Eric Anders Big World Abide is a compilation of the best from the artist himself. With twelve tracks taken from various different albums, this one LP is everything you need if you want to become familiar with Anders sound.

The record kicks off with “Tethered to the Ground” which when begins is reminiscent of Bush’s Glycerine. With that same haunting 90s alternative instrumentation, Anders voice cuts across as quite crisp and this contrast brings some weight to the tune. It feels like the type of song one would hear playing in the background of a television drama, and that is nothing but a compliment. Most of Anders tunes have this same kind of vibe, but with that 90s early 2000s sound it helps set Anders apart from other current artists. The song itself is especially haunting as Anders sings “tethered to the ground/but I’m reelin’ from it/cause I know what can’t be found/as I’m headed for it” and it makes it a track that is very relatable. It’s the best original tune to be found on the LP and rightly earns that first spot on the record.

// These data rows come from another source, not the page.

(* ===== verification/SharedOs.v ===== *)
(** The kernel that several requests share: what each may rely on, and that the handlers' protocol
    holds for it.

    [Tagged] remembers which request a descriptor or a temporary file belongs to; nothing the
    program does depends on it.  [os_rel] is the change of the kernel's state while the
    belongings of certain requests stay as they are: a request relies on its own staying as they
    are ([rely]) and leaves those of all others alone ([guar]). *)
From S2P Require Import Prelude GoStrings GoPath Stats Types DirEntries Sql Sqlite Kernel.
From S2P Require Import Syscalls Metadata MetadataSpec MetadataProps WorldPost Md5 Content.
From S2P Require Import ContentProps Fs FsLogic FsProps Remote Coherence Growth HandlerLogic.
From S2P Require Import Served Session Simulation Shared Descriptors FsTermination.
#[local] Open Scope Z_scope.

#[local] Arguments Join : simpl never.

(** * Descriptors and temporary files with their owners *)

Record Tagged (OS : Type) : Type := {
  tg_os : OS;
  tg_fds : gmap Z nat;           (* who opened a descriptor *)
  tg_temps : gmap string nat;    (* who made a temporary file *)
}.
Arguments tg_os {OS} t.
Arguments tg_fds {OS} t.
Arguments tg_temps {OS} t.
Arguments Build_Tagged {OS} _ _ _.

#[export] Instance Tagged_eq_dec `{EqDecision OS} : EqDecision (Tagged OS).
Proof. solve_decision. Defined.

Definition set_tg_os {OS} (s : OS) (x : Tagged OS) : Tagged OS :=
  {| tg_os := s; tg_fds := tg_fds x; tg_temps := tg_temps x |}.

Definition tag_call {OS A} (call : GoM OS A) : GoM (Tagged OS) A := go_zoom tg_os set_tg_os call.

Definition tag_open {OS} (i : nat) (call : GoM OS File) : GoM (Tagged OS) File := λ x,
  let '(o, s) := call (tg_os x) in
  (o, match o with
      | Ret f => {| tg_os := s; tg_fds := <[f_fd f := i]> (tg_fds x); tg_temps := tg_temps x |}
      | _ => set_tg_os s x
      end).

Definition tag_temp {OS} (i : nat) (call : GoM OS File) : GoM (Tagged OS) File := λ x,
  let '(o, s) := call (tg_os x) in
  (o, match o with
      | Ret f => {| tg_os := s; tg_fds := <[f_fd f := i]> (tg_fds x);
                    tg_temps := <[f_name f := i]> (tg_temps x) |}
      | _ => set_tg_os s x
      end).

(** The calls of the kernel, made by the request that asks for them, in whatever way a call is
    made on [X]. *)
Definition tagged_kernel {OS X} `{Kernel OS} (made : ∀ A, (nat → GoM (Tagged OS) A) → GoM X A) :
    Kernel X := {|
  os_Lstat p := made _ (λ _, tag_call (os_Lstat p));
  os_Mkdir p mode := made _ (λ _, tag_call (os_Mkdir p mode));
  os_Open p := made _ (λ i, tag_open i (os_Open p));
  os_Readlink p := made _ (λ _, tag_call (os_Readlink p));
  os_Remove p := made _ (λ _, tag_call (os_Remove p));
  os_Rename p q := made _ (λ _, tag_call (os_Rename p q));
  os_TempFile dir prefix := made _ (λ i, tag_temp i (os_TempFile dir prefix));
  file_Read f n := made _ (λ _, tag_call (file_Read f n));
  file_ReadAt f n off := made _ (λ _, tag_call (file_ReadAt f n off));
  file_Write f data := made _ (λ _, tag_call (file_Write f data));
  file_Readdir f := made _ (λ _, tag_call (file_Readdir f));
  file_Close f := made _ (λ _, tag_call (file_Close f));
|}.

#[export] Instance Shared_kernel {OS} `{Kernel OS, EqDecision OS} : Kernel (Shared (Tagged OS)) :=
  tagged_kernel (λ A, sh_call).

(** A call that is made is answered. *)
Lemma shared_kernel_ends {OS} `{KernelLaws OS, EqDecision OS} c (s : Shared (Tagged OS)) :
  (kernel_call c s).1 = OutOfFuel → sh_waiting (kernel_call c s).2 = true.
Proof.
  assert (∀ A (m : GoM (Shared (Tagged OS)) A), ((m s).1 = OutOfFuel → sh_waiting (m s).2 = true) →
    ((_ ← m; mret ()) s).1 = OutOfFuel → sh_waiting ((_ ← m; mret ()) s).2 = true) as Hd.
  { intros A m. unfold mbind, go_mbind, go_bind. destruct (m s) as [[] ?]; simpl; try done. auto. }
  assert (∀ A (call : nat → GoM (Tagged OS) A), (∀ i x, (call i x).1 ≠ OutOfFuel) →
    (sh_call call s).1 = OutOfFuel → sh_waiting (sh_call call s).2 = true) as Hs.
  { intros A call Hcall. unfold sh_call. destruct (sh_coming s) as [|gap coming]; [done|].
    specialize (Hcall (sh_id s) (move gap (sh_now s))). by destruct (call _ _) as [[] ?]. }
  assert (∀ A (m : GoM OS A) x, (m (tg_os x)).1 ≠ OutOfFuel → (tag_call m x).1 ≠ OutOfFuel) as Ht.
  { intros A m x. unfold tag_call, go_zoom. by destruct (m (tg_os x)) as [[] ?]. }
  pose proof (λ c x, kernel_answers c (tg_os (OS := OS) x)) as Ha.
  destruct c as [p|p mode|p|p|p|p q|dir pre|f n|f n off|f data|f|f]; cbn [kernel_call];
    try apply Hd; apply Hs; intros i x.
  - exact (Ht _ _ x (proj1 (dropped_returns _ _) (Ha (KLstat p) x))).
  - apply Ht, (Ha (KMkdir p mode)).
  - pose proof (proj1 (dropped_returns _ _) (Ha (KOpen p) x)) as Ho. unfold tag_open.
    by destruct (os_Open p (tg_os x)) as [[] ?].
  - exact (Ht _ _ x (proj1 (dropped_returns _ _) (Ha (KReadlink p) x))).
  - apply Ht, (Ha (KRemove p)).
  - apply Ht, (Ha (KRename p q)).
  - pose proof (proj1 (dropped_returns _ _) (Ha (KTempFile dir pre) x)) as Ho. unfold tag_temp.
    by destruct (os_TempFile dir pre (tg_os x)) as [[] ?].
  - exact (Ht _ _ x (proj1 (dropped_returns _ _) (Ha (KRead f n) x))).
  - exact (Ht _ _ x (proj1 (dropped_returns _ _) (Ha (KReadAt f n off) x))).
  - exact (Ht _ _ x (proj1 (dropped_returns _ _) (Ha (KWrite f data) x))).
  - exact (Ht _ _ x (proj1 (dropped_returns _ _) (Ha (KReaddir f) x))).
  - apply Ht, (Ha (KClose f)).
Qed.

(** * What the requests do to the kernel's state *)

Section relations.
Context {OS : Type} `{KernelLaws OS, !RemoteView OS, !RemoteLaws OS, !DescriptorView OS,
  !DescriptorLaws OS, EqDecision OS}.
Context (rs : list string) (tree : string → option rnode) (known : bytes → Prop).
Abbreviation T := (Tagged OS).
Abbreviation local x := (os_local (tg_os x)).

(** The invariant: that of one request alone, what is tagged is in use, and the pinned descriptors
    are nobody's. *)
Record os_inv (pinned : gmap Z bytes) (x : T) : Prop := {
  oi_ok : os_ok rs tree known pinned (tg_os x);
  oi_fds fd i : tg_fds x !! fd = Some i → os_used (tg_os x) fd;
  oi_pinned fd c : pinned !! fd = Some c → tg_fds x !! fd = None;
  oi_temps p i : tg_temps x !! p = Some i → os_drawn (tg_os x) p ∧ ∃ n, p = temp_path rs n;
}.

Lemma pinned_image pinned x fd c :
  os_inv pinned x → pinned !! fd = Some c → os_image (tg_os x) !! fd = Some c.
Proof.
  intros Hx Hfd. destruct (ok_pins _ _ _ _ _ (oi_ok _ _ Hx)) as [_ Hp]. by eapply lookup_weaken.
Qed.
Lemma pinned_used pinned x fd c :
  os_inv pinned x → pinned !! fd = Some c → os_used (tg_os x) fd.
Proof. intros Hx Hfd. eapply image_used. by eapply pinned_image. Qed.

(** The state changed, but not the belongings of those in [safe], nor what is stored. *)
Record changed (safe : nat → Prop) (x y : T) : Prop := {
  ch_fds fd i : safe i → tg_fds x !! fd = Some i → tg_fds y !! fd = Some i;
  ch_temps p i : safe i → tg_temps x !! p = Some i → tg_temps y !! p = Some i;
  ch_handles fd i : safe i → tg_fds x !! fd = Some i → same_handle fd (tg_os x) (tg_os y);
  ch_files p i : safe i → tg_temps x !! p = Some i → local y !! p = local x !! p;
  ch_keys k c : is_key k = true → local x !! key_path rs k = Some (Regular c) →
    local y !! key_path rs k = Some (Regular c);
}.

(** What request [i] relies on while it reads from the descriptors in [pinned], and what it
    promises to all others, whatever they read from. *)
Definition rely (pinned : gmap Z bytes) (i : nat) : relation T := λ x y,
  os_inv pinned x → os_inv pinned y ∧ changed (λ j, j = i) x y.
Definition guar (i : nat) : relation T := λ x y,
  ∀ pinned, os_inv pinned x → os_inv pinned y ∧ changed (λ j, j ≠ i) x y.

#[export] Instance changed_preorder safe : PreOrder (changed safe).
Proof.
  split; [by split|]. intros x y z [? ? Hh1 Hf1 ?] [? ? Hh2 Hf2 ?].
  split; [by auto|by auto| | |by auto].
  - intros fd i Hi Hfd. etrans; [by apply (Hh1 _ i)|by apply (Hh2 _ i); auto].
  - intros p i Hi Hp. rewrite (Hf2 _ i), (Hf1 _ i); auto.
Qed.

#[export] Instance rely_preorder pinned i : PreOrder (rely pinned i).
Proof.
  split; [by intros x Hx|]. intros x y z Hxy Hyz Hx.
  destruct (Hxy Hx) as [Hy ?]. destruct (Hyz Hy) as [Hz ?]. split; [done|by etrans].
Qed.

Lemma guar_rely pinned i j x y : i ≠ j → guar j x y → rely pinned i x y.
Proof.
  intros Hij Hg Hx. destruct (Hg pinned Hx) as [Hy []]. split; [done|].
  split; auto; intros; subst; eauto.
Qed.

(** ** Calls *)

(** What a call does to the cache directory. *)
Record files_changed (i : nat) (x : T) (L' : gmap string node) : Prop := {
  fc_content : content_ok rs known L';
  fc_files p j : j ≠ i → tg_temps x !! p = Some j → L' !! p = local x !! p;
  fc_keys k c : is_key k = true → local x !! key_path rs k = Some (Regular c) →
    L' !! key_path rs k = Some (Regular c);
}.

Lemma files_same pinned i x : os_inv pinned x → files_changed i x (local x).
Proof. intros Hx. split; [apply Hx|done|done]. Qed.

(** A call on a descriptor that is the request's own, or on a pinned one that it does not
    close. *)
Definition own_call (i : nat) (x : T) (c : KernelCall) : Prop :=
  ∀ fd, concerns c = Some fd →
    tg_fds x !! fd = Some i ∨ (tg_fds x !! fd = None ∧ closes c = None).

Lemma closes_concerns c fd : closes c = Some fd → concerns c = Some fd.
Proof. by destruct c. Qed.

Section calls.
Context (pinned : gmap Z bytes).

Lemma call_step i c x fds temps :
  let s' := (kernel_call c (tg_os x)).2 in
  os_inv pinned x → own_call i x c → files_changed i x (os_local s') →
  (∀ fd j, tg_fds x !! fd = Some j → fds !! fd = Some j) →
  (∀ fd j, fds !! fd = Some j →
     tg_fds x !! fd = Some j ∨ ¬ os_used (tg_os x) fd ∧ os_used s' fd) →
  (∀ p j, tg_temps x !! p = Some j → temps !! p = Some j) →
  (∀ p j, temps !! p = Some j → tg_temps x !! p = Some j ∨
     os_drawn s' p ∧ ∃ n, p = temp_path rs n) →
  let y := {| tg_os := s'; tg_fds := fds; tg_temps := temps |} in
  os_inv pinned y ∧ guar i x y.
Proof.
  intros s' Hx0 Hown [Hc Hf Hk] Hfds Hfds' Htemps Htemps' y.
  assert (∀ pinned, os_inv pinned x → os_inv pinned y) as Hinv.
  { intros pinned' Hx. pose proof Hx as [[Hp _] Hu Hpin Hd]. split; simpl.
    - split; [|done]. split; [unfold s'; rewrite tree_kept; apply Hp|].
      apply map_subseteq_spec. intros fd c0 Hfd. apply image_kept; [|by eapply pinned_image].
      intros Hcl. destruct (Hown fd (closes_concerns _ _ Hcl)) as [Ho|[_ Ho]]; [|congruence].
      by rewrite (Hpin _ _ Hfd) in Ho.
    - intros fd j Hj. destruct (Hfds' _ _ Hj) as [Hold|[_ ?]]; [|done].
      apply used_kept. by eapply Hu.
    - intros fd c0 Hfd. destruct (fds !! fd) as [j|] eqn:E; [|done].
      destruct (Hfds' _ _ E) as [Hj|[Hnu _]]; [by rewrite (Hpin _ _ Hfd) in Hj|].
      destruct Hnu. by eapply pinned_used.
    - intros p j Hj. destruct (Htemps' _ _ Hj) as [Hold|?]; [|done].
      destruct (Hd _ _ Hold). split; [by apply drawn_kept|done]. }
  split; [by apply Hinv|]. intros pinned' Hx. split; [by apply Hinv|]. split; simpl; [by auto..| |by auto|done].
  intros fd j Hj Hfd. apply handle_kept; [by eapply oi_fds|]. intros Hcon.
  destruct (Hown fd Hcon) as [?|[? _]]; congruence.
Qed.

“These People” has more of a smoky sense to it and one can almost picture Anders crooning it to a hazy bar filled room. It’s quiet and gentle but don’t let that fool you, the topic is actually quite sentimental and thought provoking, asking the question of will anyone be remembered for the things they did after they are gone. Anders specifically points out the people who have helped him singing “the people who saved my life/mostly women but none a wife/my sisters mainly have helped me to get by/Oh I can’t imagine life without them” which will strike a chord with some listeners. But no matter who the exact people are to the listeners, Anders makes sure to state that the people who gave him life “lived in color not in black and white” and that is a line that will stick with his audience long after the song is finished. There is much to think about while hearing this song, and while it could be construed as a bit bleak, this reviewer can’t help but be uplifted by the hope of being remembered.

A mysterious vibe takes over “Looking Forward to your Fall” and it carries on throughout the entire track. Anders vocals are sultry and full of soul and with the use of strings in the instrumentation they only enhance the overall production of the tune and intensify Anders performance. He has an easy voice to listen to which is displayed on every track on the LP but the frantic strings really suit his sound nicely and help bring the song to life in a more vivid picture. If you’re looking for a little something different out of Anders “Looking Forward to your Fall” is a song to turn up.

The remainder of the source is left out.